ドイツの太陽光発電の爆発的な普及の”きも”は、民主党がすすめる”全量買取”ではなく、太陽光発電事業を安易な錬金術にできる破格の価格設定を政策的に実現したことだと思います。

太陽光発電を大量に設置すれば、費用対効果で年率15%の利回りでざくざくとお金が入ってくるわけですから、にわか発電事業者が乱立して、急速に太陽光発電の設置台数が増えたというのが実態ではないでしょうか。

ですから、一般住宅での普及が中心の日本とは、事情が大いに違うわけですが、その辺の事情の違いを感じ取れないまま、”全量買取万能論”に傾倒して、住宅用の設置補助をふたたび打ち切ろうという民主党の人たちは、偏差値の高い大学は出ていますが、”本当に頭がいいのかわるいのか”わからない今日この頃です。

最近お客様に聞かれることが多いですが、全量買取になったとしても、年間1000kwh程度の昼間の自家消費分の経済効果が倍になるだけで、せいぜい2万5千円程度の経済効果のかさ上げにしかなりませんので、とても爆発的な普及を後押しする制度になるものとは思えません。

また制度導入のためには、既設60万世帯分の引き込み配線の組みなおしか、全量測定用のメーター取り付けが必要になり、一時的な費用は60万件x5万円=300億もかかります。

その分をグリーン電力取引など環境価値取引のてこ入れにまわして、環境価値の金融市場化で、グリーン電力価値の先高期待を後押ししたほうが、はるかに効果的だと思うのですがどうでしょうか?

また、スマートグリッドのインフラが未整備な状況で、過不足調整が効かない単発の太陽発電を増やしても、供給的には不安定供給をただ増やすだけで、CO2削減効果が期待できないだけでなく、社会的なコスト負担も増えるだけではないかいう疑問も生じてしまいます。

無理に”全量買取”を導入するくらいなら、そのコストを、現状では不安定な電力供給源である自然エネルギーの弱点をおぎなう、蓄電設備、フレキシブルな発電設備などを結合させたスマートグリッドのインフラ整備にあてるべきだと思います。

大地主が空き地に太陽電池パネルを並べて、寝ながら高収入を得られる政策補助をするのなら、むしろ自然エネルギー発電をフォローしながら安定電力供給を実現する地域電力供給事業を補助育成することに原資を使ったほうがはるかに効果的だいと思います。

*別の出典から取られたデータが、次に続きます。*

(* ===== verification/Validation.v ===== *)
(** * Validation of protocol values

    The validating constructors of [crates/tea-protocol]: JSON bounds and
    metadata ([metadata.rs]), external content ([external.rs]), content blocks
    ([content.rs]), messages ([message.rs]), durable records ([record.rs])
    and final-output formats ([final_output.rs]).  Encoded JSON, Base64 and URL
    parsing come from [serde_json], [base64] and [url]; what the code asks of
    them is the class [Codec].  The JSON Schema engine ([jsonschema]) is the
    class [SchemaEngine]. *)

From S2P Require Import Prelude Protocol Tools.
Local Open Scope tea_scope.

(** What [url::Url] shows of a parsed URL. *)
Record ParsedUrl : Set := mk_ParsedUrl {
  pu_scheme : string;
  pu_cannot_be_a_base : bool;
  pu_host_str : option string;
  pu_username : string;
  pu_password : option string;
  pu_to_string : string
}.

Class Codec : Type := {
  (** [serde_json::to_vec(value).len()], [None] when encoding fails. *)
  json_len : Value → option N;
  (** [STANDARD.decode(data).is_ok()]. *)
  base64_decodes : string → bool;
  (** [url::Url::parse(text).ok()]. *)
  parse_url : string → option ParsedUrl;
  (** [serde_json::from_str::<Value>(text).ok()]. *)
  json_parse : string → option Value;
  (** [serde_json::to_vec(block).len()] of a block that validates. *)
  block_json_len : ContentBlock → N
}.
(** [windows(2).any(|levels| levels[0] == levels[1])]. *)
Fixpoint has_equal_window (l : list ReasoningEffort) : bool :=
  match l with
  | a :: (b :: _) as rest => bool_decide (a = b) || has_equal_window rest
  | _ => false
  end.

Definition profile_new (default_effort : ReasoningEffort) (supported : list ReasoningEffort)
    : Result ModelSpecError ReasoningProfile :=
  try? ensure (negb (length supported =? 0)%nat) EmptyReasoningEfforts in
  let supported := stable_sort effort_leb supported in
  try? ensure (negb (has_equal_window supported)) DuplicateReasoningEffort in
  try? ensure (bool_decide (default_effort ∈ supported)) ReasoningDefaultUnsupported in
  Ok (mk_ReasoningProfile default_effort supported).

Definition compatible_default : ReasoningProfile :=
  mk_ReasoningProfile EffortMedium SHORTCUT_LEVELS.

Record ReasoningResolution : Set := mk_ReasoningResolution {
  rr_requested : ReasoningEffort;
  rr_effective : ReasoningEffort
}.

Definition profile_resolve (p : ReasoningProfile) (requested : ReasoningEffort)
    : ReasoningResolution :=
  let effective :=
    if bool_decide (requested ∈ rp_supported_efforts p) then requested
    else match List.find (λ candidate, effort_ltb requested candidate) (rp_supported_efforts p) with
         | Some candidate => candidate
         | None =>
             match List.find (λ candidate, effort_ltb candidate requested)
                     (reverse (rp_supported_efforts p)) with
             | Some candidate => candidate
             | None => rp_default_effort p
             end
         end in
  mk_ReasoningResolution requested effective.

Definition was_clamped (r : ReasoningResolution) : bool :=
  negb (bool_decide (rr_requested r = rr_effective r)).

(** ** Specifications ([spec.rs]) *)

Record ModelSpec : Set := mk_ModelSpec {
  ms_model_ref : ModelRef;
  ms_display_name : ModelDisplayName;
  ms_context_window_tokens : TokenCount;
  ms_max_output_tokens : TokenCount;
  ms_capabilities : ModelCapabilities;
  ms_reasoning_profile : option ReasoningProfile
}.

Definition model_id_of (m : ModelSpec) : ModelId := mr_model_id (ms_model_ref m).
Definition provider_id_of (m : ModelSpec) : ProviderId := mr_provider_id (ms_model_ref m).

Definition model_spec_new (model_id : ModelId) (provider_id : ProviderId)
    (display_name : ModelDisplayName) (context_window_tokens max_output_tokens : TokenCount)
    (capabilities : ModelCapabilities) : Result ModelSpecError ModelSpec :=
  try? ensure (negb (tok_get context_window_tokens =? 0)%N) EmptyContextWindow in
  try? ensure (negb (tok_get max_output_tokens =? 0)%N) EmptyOutputLimit in
  try? ensure (tok_get max_output_tokens <=? tok_get context_window_tokens)%N
         OutputExceedsContext in
  Ok (mk_ModelSpec (mk_ModelRef provider_id model_id) display_name context_window_tokens
        max_output_tokens capabilities
        (if supports_reasoning capabilities then Some compatible_default else None)).

Definition with_reasoning_profile (m : ModelSpec) (profile : ReasoningProfile) : ModelSpec :=
  mk_ModelSpec (ms_model_ref m) (ms_display_name m) (ms_context_window_tokens m)
    (ms_max_output_tokens m) (with_reasoning_cap (ms_capabilities m)) (Some profile).

Definition resolve_reasoning (m : ModelSpec) (requested : option ReasoningEffort)
    : option ReasoningResolution :=
  match ms_reasoning_profile m, requested with
  | Some profile, Some requested => Some (profile_resolve profile requested)
  | Some profile, None => Some (profile_resolve profile (rp_default_effort profile))
  | None, Some requested => Some (mk_ReasoningResolution requested EffortOff)
  | None, None => None
  end.

(** ** Requests ([request.rs]) *)

Definition MAX_SYSTEM_PROMPT_BYTES : N := 1048576.
Definition MAX_REQUEST_MESSAGES : nat := 4096.
Definition MAX_MODEL_TOOLS : nat := 256.
Definition MAX_TOOL_DESCRIPTION_BYTES : N := 16384.
Definition MAX_TOOL_SCHEMA_BYTES : N := 262144.
Definition MAX_TOOL_SCHEMA_DEPTH : nat := 32.

Record ReasoningOptions : Set := mk_ReasoningOptions {
  ro_effort : ReasoningEffort;
  ro_budget_tokens : option TokenCount
}.

Record FunctionToolDefinition : Set := mk_FunctionToolDefinition {
  fd_name : string;
  fd_description : string;
  fd_input_schema : Value
}.

Record HostedToolDefinition : Set := mk_HostedToolDefinition {
  hd_name : string;
  hd_description : string;
  hd_input_schema : Value;
  hd_options : HostedToolOptions
}.

Inductive ModelToolDefinition : Set :=
| FunctionTool (tool : FunctionToolDefinition)
| HostedToolDef (tool : HostedToolDefinition).
Definition plan (invocations : list ValidatedToolInvocation) : Result KernelError SchedulePlan :=
  try? ensure (negb (existsb (λ invocation, requires_policy (invocation_class invocation))
                       invocations)) scheduler_conflict in
  let? lanes := classify_lanes [] [] [] invocations in
  let '(parallel, serial, exclusive) := lanes in
  Ok (mk_SchedulePlan
        ((if is_empty parallel then [] else [mk_Lane ParallelReadOnly parallel])
         ++ (if is_empty serial then [] else [mk_Lane SerialClass serial])
         ++ ((λ invocation, mk_Lane ExclusiveClass [invocation]) <$> exclusive))
        (invocation_call_id <$> invocations)).

(** ** Policy projections ([policy.rs]) *)

Definition durable_decision (decision : PolicyDecision) : RecordedPolicyDecision :=
  match decision with
  | Allow | Redirect _ => PolicyAllow
  | Ask _ => PolicyRequireApproval
  | Deny _ | HardDeny _ => PolicyDeny
  end.

Definition execution_target (target : PolicyExecutionTarget) : ExecutionTarget :=
  match target with
  | PolicyMcp => TargetMcp
  | PolicyRemote => TargetRemote
  | PolicyNative | PolicySubprocess | PolicySandbox | PolicyWasm => TargetNative
  end.

Definition selected_target (decision : PolicyDecision) (configured : PolicyExecutionTarget)
    (source : ToolSourceKind) : ExecutionTarget :=
  match source with
  | SourceMcp => TargetMcp
  | SourceRemote => TargetRemote
  | SourceNative =>
      match decision with
      | Redirect target => execution_target target
      | Allow | Ask _ | Deny _ | HardDeny _ => execution_target configured
      end
  end.
(** The entries of an envelope are taken back one by one. *)
Lemma take_envelope_run `{!LawfulUuidText, !LawfulTimestampText} e payload :
  LawfulRecordSerde → envelope_wf e → envelope_validate e = Ok tt →
  record_validate (env_record e) = Ok tt → payload_serialize (env_record e) = Ok payload →
  (take_envelope (envelope_entries e payload)).1 = Ok e.
Proof.
  intros Hserde He Hvalid Hrv Hp. destruct (Hserde _ _ Hrv Hp) as [_ Hd].
  set (rest := [("payload"%string, payload); ("type"%string, JString (record_type (env_record e)))]).
  assert (take_envelope (envelope_entries e payload) = (Ok e, rest)) as ->; [|done].
  destruct e as [version rid sid sequence time causation correlation branch metadata record].
  destruct He as [Hmaj Hmin Hrid Hsid Hseq Htime Hca Hco Hbr Hmeta Hvalues]. simpl in *.
  assert (parse_text parse_protocol_version (JString (show_protocol_version version)) = Some version)
    as Hver.
  { unfold parse_text. rewrite (proj2 (protocol_version_text _ version)); [done|].
    split_and!; [done|by rewrite Hmaj|done]. }
  assert (parse_text parse_sequence (JString (show_sequence sequence)) = Some sequence) as Hseq'
    by (unfold parse_text; by rewrite parse_sequence_show).
  assert (parse_text parse_timestamp (JString (show_timestamp time)) = Some time) as Htime'
    by (unfold parse_text; by rewrite parse_timestamp_show).
  pose proof (decode_id_show rid Hrid) as Hrid'. pose proof (decode_id_show sid Hsid) as Hsid'.
  pose proof (decode_metadata_value _ Hmeta Hvalues) as Hmeta'.
  assert (∀ id, causation = Some id → decode_id (JString (show_protocol_id id)) = Some id) as Hca'
    by (intros id Hid; by apply decode_id_show, Hca).
  assert (∀ id, correlation = Some id → decode_id (JString (show_protocol_id id)) = Some id) as Hco'
    by (intros id Hid; by apply decode_id_show, Hco).
  assert (∀ id, branch = Some id → decode_id (JString (show_protocol_id id)) = Some id) as Hbr'
    by (intros id Hid; by apply decode_id_show, Hbr).
  unfold take_envelope, envelope_entries, metadata_value. simpl.
  assert (validate_read_version version = Ok tt) as Hread
    by (unfold validate_read_version; by rewrite Hmaj).
  assert (session_record_deserialize rest = Ok record) as Hrecord
    by (unfold session_record_deserialize, rest; rewrite Hd; unfold result_bind, map_err;
        by rewrite Hrv).
  assert (default ∅ (if bool_decide (metadata = ∅) then None else Some metadata) = metadata) as Hdef
    by by case_bool_decide.
  assert (∀ m, default ∅ m = metadata → let envelope := mk_RecordEnvelope version rid sid sequence
    time causation correlation branch (default ∅ m) record in
    (do! st_lift (map_err RecordValidation (envelope_validate envelope)) in st_ret envelope) rest =
      (Ok (mk_RecordEnvelope version rid sid sequence time causation correlation branch metadata
             record), rest)) as Hend.
  { intros m ->. cbv zeta. by eapply st_bind_run; [by rewrite Hvalid|]. }
  destruct branch as [branch|], causation as [causation|], correlation as [correlation|],
    (bool_decide (metadata = ∅));
    take_field Hver; (eapply st_bind_run; [rewrite Hread; reflexivity|]);
    take_field Hrid'; take_field Hsid'; take_field Hseq'; take_field Htime';
    take_option Hca'; take_option Hco'; take_option Hbr'; take_option Hmeta'.
  all: eapply st_bind_run; [reflexivity|].
  all: eapply st_bind_run; [change (session_record_deserialize _) with (session_record_deserialize rest);
                            rewrite Hrecord; reflexivity|].
  all: first [exact (Hend (Some metadata) eq_refl)|exact (Hend None Hdef)].
Qed.
(* ===== verification/Profile.v ===== *)
(** * Profiles

    [crates/tea-profile]: errors, bounded texts and selectors, prompt budgets,
    run limits, workspace instructions, the profile builder, overlays and the
    built-in profiles.  A [usize] and a [u64] are 64 bits.  The claims: what a
    built profile satisfies, that it does not depend on the order of its
    declarations, and how overlays compose. *)

From S2P Require Import Prelude Ordering Protocol Decimal Tools Policy KernelBase Command.
Local Open Scope tea_scope.

(** ** Errors ([error.rs]) *)

Inductive ProfileErrorCode : Set :=
| ProfileInvalidVersion | ProfileInvalidSelector | ProfileBoundsExceeded | ProfileDuplicateEntry
| ProfileCompositionConflict | ProfileUnsupportedValue.

Record ProfileError : Set := mk_ProfileError {
  pfe_code : ProfileErrorCode;
  pfe_message : string
}.

Definition profile_error (code : ProfileErrorCode) (message : string) : ProfileError :=
  let message := if String.eqb message "" then "profile operation failed"%string else message in
  mk_ProfileError code (truncate_utf8 (retain_non_nul message) 4096).

Definition from_unsupported (version : ProfileSchemaVersion) : ProfileError :=
  profile_error ProfileInvalidVersion
    ("unsupported profile schema version " ++ show_schema_version version)%string.

(** ** Texts and selectors ([identity.rs]) *)

Definition MAX_PROFILE_DISPLAY_NAME_BYTES : N := 256.
Definition MAX_PROFILE_DESCRIPTION_BYTES : N := 4096.
Definition MAX_PROFILE_SEGMENT_ID_BYTES : N := 128.

Inductive ProfileTextError : Set := InvalidProfileText.
Inductive ProfileSelectorError : Set := NotCanonicalProfileSelector.
Inductive ProfileTrustLevel : Set := ProfileTrusted | ProfileDelegated | ProfileUntrusted.

Record ProfileDisplayName : Set := mk_ProfileDisplayName { pdn_str : string }.
Record ProfileDescription : Set := mk_ProfileDescription { pds_str : string }.
Record ProfileSegmentId : Set := mk_ProfileSegmentId { psi_str : string }.
Record ProfileRuleId : Set := mk_ProfileRuleId { pri_str : string }.

#[export] Instance ProfileRuleId_eq_dec : EqDecision ProfileRuleId.
Proof. solve_decision. Defined.

(** The check of the macro [bounded_text!]. *)
Definition profile_text (max : N) (value : string) : Result ProfileTextError string :=
  if String.eqb value "" || (max <? str_len value)%N || contains_nul value
  then Err InvalidProfileText else Ok value.

Definition display_name_new (value : string) : Result ProfileTextError ProfileDisplayName :=
  let? value := profile_text MAX_PROFILE_DISPLAY_NAME_BYTES value in
  Ok (mk_ProfileDisplayName value).
Definition description_new (value : string) : Result ProfileTextError ProfileDescription :=
  let? value := profile_text MAX_PROFILE_DESCRIPTION_BYTES value in
  Ok (mk_ProfileDescription value).

(** [From<ProfileTextError>]. *)
Definition text_error (e : ProfileTextError) : ProfileError :=
  profile_error ProfileInvalidSelector "profile text must be non-empty, bounded, and null-free".

Definition rule_byte (b : N) : bool :=
  is_ascii_lowercase b || is_ascii_digit b || (b =? 95)%N || (b =? 45)%N || (b =? 46)%N.

Definition validate_segment_id (value : string) : Result ProfileSelectorError unit :=
  if (MAX_PROFILE_SEGMENT_ID_BYTES <? str_len value)%N || contains_dot_dot (bytes value)
     || negb (head_and_all is_ascii_lowercase (λ b, rule_byte b || (b =? 47)%N) value)
  then Err NotCanonicalProfileSelector else Ok tt.

Definition validate_profile_rule_id (value : string) : Result ProfileSelectorError unit :=
  if (MAX_PROFILE_SEGMENT_ID_BYTES <? str_len value)%N || contains_dot_dot (bytes value)
     || negb (head_and_all is_ascii_lowercase rule_byte value)
     || negb (existsb (λ b, (b =? 46)%N) (bytes value))
  then Err NotCanonicalProfileSelector else Ok tt.

Definition parse_segment_id (value : string) : Result ProfileSelectorError ProfileSegmentId :=
  try? validate_segment_id value in Ok (mk_ProfileSegmentId value).
Definition parse_rule_id (value : string) : Result ProfileSelectorError ProfileRuleId :=
  try? validate_profile_rule_id value in Ok (mk_ProfileRuleId value).

(** ** Budgets, limits and instructions *)

Definition MAX_PROFILE_PROMPT_BYTES : N := 1048576.
Definition MAX_PROFILE_PROMPT_TOKENS : N := 4000000.

Record ProfilePromptBudget : Set := mk_ProfilePromptBudget {
  ppb_max_bytes : N;
  ppb_max_estimated_tokens : N
}.

Definition profile_budget_new (max_bytes max_estimated_tokens : N)
    : Result ProfileError ProfilePromptBudget :=
  if (max_bytes =? 0)%N || (MAX_PROFILE_PROMPT_BYTES <? max_bytes)%N
     || (max_estimated_tokens =? 0)%N || (MAX_PROFILE_PROMPT_TOKENS <? max_estimated_tokens)%N
  then Err (profile_error ProfileUnsupportedValue "profile prompt budget is invalid")
  else Ok (mk_ProfilePromptBudget max_bytes max_estimated_tokens).

Definition profile_budget_default : ProfilePromptBudget := mk_ProfilePromptBudget 32768 8192.

Definition MAX_PROFILE_TOOL_ITERATIONS : N := 1024.
Definition MAX_PROFILE_ELAPSED : Duration := from_secs 86400.
Definition MAX_PROFILE_ASSISTANT_OUTPUT_BYTES : N := 16777216.
Definition MAX_PROFILE_EVENTS : N := 1000000.
Definition MAX_PROFILE_QUEUED_MESSAGES : N := 1024.

Record ProfileRunLimits : Set := mk_ProfileRunLimits {
  prl_max_tool_iterations : N;
  prl_max_elapsed_millis : N;
  prl_max_assistant_output_bytes : N;
  prl_max_events : N;
  prl_max_queued_messages : N
}.

(** [Duration::as_millis().try_into::<u64>()]. *)
Definition millis_u64 (d : Duration) (e : ProfileError) : Result ProfileError N :=
  let millis := duration_as_millis d in
  if (millis <=? U64_MAX)%N then Ok millis else Err e.

Definition profile_limits_new (max_tool_iterations : N) (max_elapsed : Duration)
    (max_assistant_output_bytes max_events max_queued_messages : N)
    : Result ProfileError ProfileRunLimits :=
  if (max_tool_iterations =? 0)%N || (MAX_PROFILE_TOOL_ITERATIONS <? max_tool_iterations)%N
     || (max_elapsed =? 0)%N || (MAX_PROFILE_ELAPSED <? max_elapsed)%N
     || (max_assistant_output_bytes =? 0)%N
     || (MAX_PROFILE_ASSISTANT_OUTPUT_BYTES <? max_assistant_output_bytes)%N
     || (max_events =? 0)%N || (MAX_PROFILE_EVENTS <? max_events)%N
     || (max_queued_messages =? 0)%N || (MAX_PROFILE_QUEUED_MESSAGES <? max_queued_messages)%N
  then Err (profile_error ProfileUnsupportedValue "profile run limits are invalid")
  else
    let? millis := millis_u64 max_elapsed
      (profile_error ProfileUnsupportedValue "profile elapsed limit is out of range") in
    Ok (mk_ProfileRunLimits max_tool_iterations millis max_assistant_output_bytes max_events
          max_queued_messages).

(** [ProfileRunLimits::max_elapsed]. *)
Definition profile_max_elapsed (l : ProfileRunLimits) : Duration :=
  from_millis (prl_max_elapsed_millis l).

Definition profile_limits_default : ProfileRunLimits :=
  mk_ProfileRunLimits 16 300000 4194304 100000 64.

Definition MAX_WORKSPACE_CONTENT_BYTES : N := 262144.
Definition MAX_WORKSPACE_LOCATOR_BYTES : N := 2048.
Definition MAX_PROFILE_WORKSPACE_INSTRUCTIONS : nat := 128.

Record ProfileWorkspaceInstruction : Set := mk_ProfileWorkspaceInstruction {
  pwi_segment_id : ProfileSegmentId;
  pwi_content : string;
  pwi_locator : string;
  pwi_trust : ProfileTrustLevel
}.

Definition profile_instruction_new (segment_id : ProfileSegmentId) (content locator : string)
    (trust : ProfileTrustLevel) : Result ProfileError ProfileWorkspaceInstruction :=
  if String.eqb content "" || (MAX_WORKSPACE_CONTENT_BYTES <? str_len content)%N
     || contains_nul content || String.eqb locator ""
     || (MAX_WORKSPACE_LOCATOR_BYTES <? str_len locator)%N || contains_nul locator
     || has_control (bytes locator)
  then Err (profile_error ProfileInvalidSelector
              "workspace instruction content or locator is invalid")
  else Ok (mk_ProfileWorkspaceInstruction segment_id content locator trust).

(** ** Profiles and their builder ([profile.rs]) *)

Definition MAX_PROFILE_ACTIVE_TOOLS : nat := 256.
Definition MAX_PROFILE_POLICY_RULES : nat := 128.
Definition MAX_PROFILE_APPROVAL_TTL : Duration := from_secs 86400.

Record AgentProfile : Set := mk_AgentProfile {
  ap_schema_version : ProfileSchemaVersion;
  ap_profile_id : ProfileId;
  ap_display_name : ProfileDisplayName;
  ap_description : option ProfileDescription;
  ap_model : ModelRef;
  ap_active_tool_names : list ToolName;
  ap_policy_rule_ids : list ProfileRuleId;
  ap_prompt_budget : ProfilePromptBudget;
  ap_run_limits : ProfileRunLimits;
  ap_environment : PolicyEnvironment;
  ap_approval_ttl_millis : N;
  ap_workspace_instructions : list ProfileWorkspaceInstruction
}.

(** [AgentProfile::approval_ttl]. *)
Definition profile_approval_ttl (p : AgentProfile) : Duration :=
  from_millis (ap_approval_ttl_millis p).

Record AgentProfileBuilder : Set := mk_AgentProfileBuilder {
  ab_profile_id : ProfileId;
  ab_display_name : ProfileDisplayName;
  ab_description : option ProfileDescription;
  ab_model : ModelRef;
  ab_active_tool_names : list ToolName;
  ab_policy_rule_ids : list ProfileRuleId;
  ab_prompt_budget : ProfilePromptBudget;
  ab_run_limits : ProfileRunLimits;
  ab_environment : option PolicyEnvironment;
  ab_approval_ttl : Duration;
  ab_workspace_instructions : list ProfileWorkspaceInstruction
}.

Definition profile_builder_new (profile_id : ProfileId) (display_name : ProfileDisplayName)
    (model : ModelRef) : AgentProfileBuilder :=
  mk_AgentProfileBuilder profile_id display_name None model [] [] profile_budget_default
    profile_limits_default None (from_secs 600) [].

Definition with_description (description : ProfileDescription) (b : AgentProfileBuilder)
    : AgentProfileBuilder :=
  mk_AgentProfileBuilder (ab_profile_id b) (ab_display_name b) (Some description) (ab_model b)
    (ab_active_tool_names b) (ab_policy_rule_ids b) (ab_prompt_budget b) (ab_run_limits b)
    (ab_environment b) (ab_approval_ttl b) (ab_workspace_instructions b).
Definition active_tool (name : ToolName) (b : AgentProfileBuilder) : AgentProfileBuilder :=
  mk_AgentProfileBuilder (ab_profile_id b) (ab_display_name b) (ab_description b) (ab_model b)
    (ab_active_tool_names b ++ [name]) (ab_policy_rule_ids b) (ab_prompt_budget b)
    (ab_run_limits b) (ab_environment b) (ab_approval_ttl b) (ab_workspace_instructions b).
Definition policy_rule (id : ProfileRuleId) (b : AgentProfileBuilder) : AgentProfileBuilder :=
  mk_AgentProfileBuilder (ab_profile_id b) (ab_display_name b) (ab_description b) (ab_model b)
    (ab_active_tool_names b) (ab_policy_rule_ids b ++ [id]) (ab_prompt_budget b)
    (ab_run_limits b) (ab_environment b) (ab_approval_ttl b) (ab_workspace_instructions b).
Definition with_prompt_budget (budget : ProfilePromptBudget) (b : AgentProfileBuilder)
    : AgentProfileBuilder :=
  mk_AgentProfileBuilder (ab_profile_id b) (ab_display_name b) (ab_description b) (ab_model b)
    (ab_active_tool_names b) (ab_policy_rule_ids b) budget (ab_run_limits b) (ab_environment b)
    (ab_approval_ttl b) (ab_workspace_instructions b).
Definition with_run_limits (limits : ProfileRunLimits) (b : AgentProfileBuilder)
    : AgentProfileBuilder :=
  mk_AgentProfileBuilder (ab_profile_id b) (ab_display_name b) (ab_description b) (ab_model b)
    (ab_active_tool_names b) (ab_policy_rule_ids b) (ab_prompt_budget b) limits
    (ab_environment b) (ab_approval_ttl b) (ab_workspace_instructions b).
Definition with_environment (environment : PolicyEnvironment) (b : AgentProfileBuilder)
    : AgentProfileBuilder :=
  mk_AgentProfileBuilder (ab_profile_id b) (ab_display_name b) (ab_description b) (ab_model b)
    (ab_active_tool_names b) (ab_policy_rule_ids b) (ab_prompt_budget b) (ab_run_limits b)
    (Some environment) (ab_approval_ttl b) (ab_workspace_instructions b).
Definition with_ttl (ttl : Duration) (b : AgentProfileBuilder) : AgentProfileBuilder :=
  mk_AgentProfileBuilder (ab_profile_id b) (ab_display_name b) (ab_description b) (ab_model b)
    (ab_active_tool_names b) (ab_policy_rule_ids b) (ab_prompt_budget b) (ab_run_limits b)
    (ab_environment b) ttl (ab_workspace_instructions b).
Definition workspace_instruction (instruction : ProfileWorkspaceInstruction)
    (b : AgentProfileBuilder) : AgentProfileBuilder :=
  mk_AgentProfileBuilder (ab_profile_id b) (ab_display_name b) (ab_description b) (ab_model b)
    (ab_active_tool_names b) (ab_policy_rule_ids b) (ab_prompt_budget b) (ab_run_limits b)
    (ab_environment b) (ab_approval_ttl b) (ab_workspace_instructions b ++ [instruction]).

(** The sort by a key of the values, and the check of its neighbours. *)
Definition key_leb {A} (key : A → string) (a b : A) : bool := str_leb (key a) (key b).

Definition canonical_unique {A} (key : A → string) (values : list A) (duplicate : ProfileError)
    : Result ProfileError (list A) :=
  let values := stable_sort (key_leb key) values in
  if adjacent_repeat key values then Err duplicate else Ok values.

Definition instruction_key (i : ProfileWorkspaceInstruction) : string := psi_str (pwi_segment_id i).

自然エネルギー発電とフレキシブルな発電設備とのコラボ事業を、地方の産業の柱の一つにすれば、保安維持、設備拡充など未来型の安定した雇用の場も提供できるわけで、全量買取の猿真似をするだけでなく、地に足の着いた有効な政策誘導を練り直してもらいたいと思います。

環境技術産業を急成長させる”環境価値の市場化”の起爆剤は、なんといっても環境税の導入が一番でしょう。それをあっさり断念しておいて、補助金をカットして”全量買取”を実施すれば、民間の資金で労せずして普及がすすむと思い込んでるわけですから、どんなに偏差値が高くても使い物にならない見本市みたいなもので、社会経験もなくいきなり政治の道に入った人間の”程度”が知れるというものですw

真に自然エネルギー普及を狙うなら”全量買取”よりも”環境税”ですが、その辺も見えないみたいですから・・・やはり戦後大増殖したいわゆる”偏差値が高いばか”の典型かもしれませんね・・・

日本の運命を握る二大政党が”世襲のばか息子”の政党VS”偏差値が高いだけのばか”の政党じゃあ国民泣いちゃうしかないです・・・(爆)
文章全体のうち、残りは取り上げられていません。